Infoplease (www.infoplease.com) offers almanacs on world and domestic issues, history and government, business, society and culture, biography, health and science, arts and entertainment, and sports, plus a dictionary, concise encyclopedia, and atlas.

Britannica Online (www.britannica.com) includes the complete text of the Encyclopedia Britannica, along with a dictionary, thesaurus, atlas, audio and video clips, and relevant links to other sites. You can read the first few sentences of encyclopedia articles for free, with full access costing $70 per year.

Where Answers.com shines is in providing you with answers quickly, offering the most important information first followed by supporting details. When you learn what you need, you stop.

What Kind of Light Answers.com Sheds on a Subject

Despite its name, Answers.com is not HAL and won’t answer all your questions. If you type in, “What is the temperature on the surface of the sun?” it won’t know what you’re talking about. “We don’t attempt to be a general English-language answerer,” says Rosenschein.

But if you type in or Alt-click on sun, you’ll get dictionary definitions from several sources, a voice that pronounces the word correctly for you, a picture of a cross-section of the sun, idioms in which the word sun is used, entries from two different encyclopedias (both of which include its surface temperature), and internal and external links for more information.

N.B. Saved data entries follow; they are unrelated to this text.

(** * The LilyPond music-item reader of Frescobaldi ([ly/music/items.py])

    A shallow embedding of [Reader] (its [set_language], [consume] and
    [read] methods, with the local [factory] of [read]) and of the item
    classes it instantiates, followed by the properties of the reader.

    The token source ([ly.document.Source]), the token classes ([ly.lex],
    [ly.lex.lilypond]) and the pitch tables ([ly.pitch]) are imported by
    [items.py] but are not part of it; they are modelled as far as the
    reader uses them. *)

From Stdlib Require Import ZArith QArith Lia Ascii String.
From stdpp Require Import base list strings gmap.

Local Open Scope string_scope.
Local Open Scope list_scope.

(** ** Tokens: [ly.lex] and [ly.lex.lilypond] *)

Module lex.

(** Modelled from the spec: the token classes of [ly.lex] and
    [ly.lex.lilypond], a closed set of classification tags, of which
    these are the ones [items.py] names.  [Note], [Rest], [Skip],
    [Spacer] and [Q] are the subclasses of [MusicItem] that [read]
    compares [t.__class__] with; the constructor [MusicItem] stands for
    an instance of any other class below [MusicItem], and [Token] for an
    instance of a class the reader has no test for. *)
Inductive TokenClass : Set :=
| Token | Space | Character
| Comment | BlockCommentStart
| StringStart
| MusicItem | Note | Rest | Skip | Spacer | Q
| Octave | Accidental | OctaveCheck
| Duration | SchemeStart.

#[global] Instance TokenClass_eq_dec : EqDecision TokenClass.
Proof. solve_decision. Defined.

(** Modelled from the spec: the class hierarchy behind [isinstance].
    Every class derives from [Token], the five music items from
    [MusicItem], and [BlockCommentStart] from [Comment]; the other
    classes are unrelated. *)
Definition issubclass (c base : TokenClass) : bool :=
  bool_decide (c = base) ||
  match base with
  | Token => true
  | MusicItem =>
      match c with
      | Note | Rest | Skip | Spacer | Q => true
      | _ => false
      end
  | Comment => bool_decide (c = BlockCommentStart)
  | _ => false
  end.

(** Modelled from the spec: a token is a (unicode) string carrying its
    class and its position in the text. *)
Record token : Set := Tok { tcls : TokenClass; ttext : string; tpos : nat }.

#[global] Instance token_eq_dec : EqDecision token.
Proof. solve_decision. Defined.

End lex.

Abbreviation Tok := lex.Tok.
Abbreviation token := lex.token.
Abbreviation tcls := lex.tcls.
Abbreviation ttext := lex.ttext.

(** The variable [t] of [read] holds [None] or a token. *)
Definition isinstance (t : option token) (base : lex.TokenClass) : bool :=
  match t with
  | None => false
  | Some tok => lex.issubclass (tcls tok) base
  end.

(** Truth value of [t]: [None] is false, and a token, being a string, is
    true unless it is empty. *)
Definition truth (t : option token) : bool :=
  match t with
  | None => false
  | Some tok => negb (String.eqb (ttext tok) EmptyString)
  end.

(** ** The token source: [ly.document.Source] *)

(** Modelled from the spec: the token source is an iterator over the
    tokens that exposes the nesting depth of its lexer state
    ([source.state.depth()]).  [upcoming] lists the tokens still to be
    produced, each with the depth the state reports once that token has
    been produced; [depth] is the depth reported now. *)
Record Source : Set := { depth : nat; upcoming : list (token * nat) }.

(** One step of the iterator; [None] is [StopIteration]. *)
Definition next (s : Source) : option (token * Source) :=
  match upcoming s with
  | [] => None
  | (t, d) :: l => Some (t, {| depth := d; upcoming := l |})
  end.

(** ** Pitches: [ly.pitch] *)

(** Modelled from the spec: a pitch has a note name (diatonic step), an
    alteration, an octave number, an accidental (token) and an optional
    octave-check value.  A pitch is built from the pair a pitch-name
    reader returns (the call of [Pitch] with that pair unpacked), the
    other fields keeping their defaults. *)
Record Pitch : Set := {
  note : Z;
  alter : Q;
  octave : Z;
  accidental : option token;
  octavecheck : option Z
}.

Definition Pitch_of (r : Z * Q) : Pitch :=
  {| note := r.1; alter := r.2; octave := 0%Z;
     accidental := None; octavecheck := None |}.

Fixpoint count (c : Ascii.ascii) (s : string) : Z :=
  match s with
  | EmptyString => 0
  | String a s' => (if Ascii.eqb a c then 1 else 0) + count c s'
  end%Z.

(** Modelled from the spec: [ly.pitch.octaveToNum] decodes a run of octave
    marks, each ['] raising by one octave and each [,] lowering by one. *)
Definition octaveToNum (t : token) : Z :=
  (count "'"%char (ttext t) - count ","%char (ttext t))%Z.

(** Modelled from the spec: what [items.py] uses of the module
    [ly.pitch], taken as a parameter of the reader.  [pitchInfo] holds
    the names of the languages of the pitch table, and
    [pitchReader language] maps a note name to a pair (step, alteration)
    or to a false value ([None] here) when the name is not one of the
    language. *)
Record LyPitch : Type := {
  pitchInfo : gset string;
  pitchReader : string -> token -> option (Z * Q)
}.

(** ** The items *)

(** The classes defined in [items.py]. *)
Inductive ItemClass : Set :=
| Item | Token | Container | Duration | Durable | Chord | Note | Skip
| Rest | Q | Music | SchemeValue | StringValue | Comment.

#[global] Instance ItemClass_eq_dec : EqDecision ItemClass.
Proof. solve_decision. Defined.

(** The [Duration] object of a durable item; the reader only gives it a
    list of tokens. *)
Record DurationObj : Set := { dur_tokens : list token }.

(** An instance of one of the item classes.  The fields are the
    attributes the reader assigns; an attribute that was never assigned
    reads as the class default ([None], and [()] for [tokens]).  The
    [document] attribute is never assigned by the reader and is left
    out. *)
Record ItemObj : Set := {
  cls : ItemClass;
  token_ : option token;
  tokens : list token;
  duration : option DurationObj;
  pitch : option Pitch;
  octave_token : option token;
  accidental_token : option token;
  octavecheck_token : option token;
  value : option string
}.

(** [cls()] followed by [item.token = token]. *)
Definition new_item (c : ItemClass) (tok : token) : ItemObj :=
  {| cls := c; token_ := Some tok; tokens := []; duration := None;
     pitch := None; octave_token := None; accidental_token := None;
     octavecheck_token := None; value := None |}.

Definition set_tokens (i : ItemObj) (l : list token) : ItemObj :=
  {| cls := cls i; token_ := token_ i; tokens := l; duration := duration i;
     pitch := pitch i; octave_token := octave_token i;
     accidental_token := accidental_token i;
     octavecheck_token := octavecheck_token i; value := value i |}.

Definition set_duration (i : ItemObj) (d : DurationObj) : ItemObj :=
  {| cls := cls i; token_ := token_ i; tokens := tokens i;
     duration := Some d;
     pitch := pitch i; octave_token := octave_token i;
     accidental_token := accidental_token i;
     octavecheck_token := octavecheck_token i; value := value i |}.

As with an encyclopedia, you shouldn’t expect cutting-edge research or the kind of authority you can cite in a scholarly paper. Answers.com is designed to serve typical Internet users–executives and office workers, students, teachers, professionals, and homemakers–rather than information specialists. It’s for people who are looking for the quickest, most convenient way yet to get basic background information about what they don’t know.

Right now the service is American-centric. But in the future GuruNet plans to make Answers.com more international, both in content and language.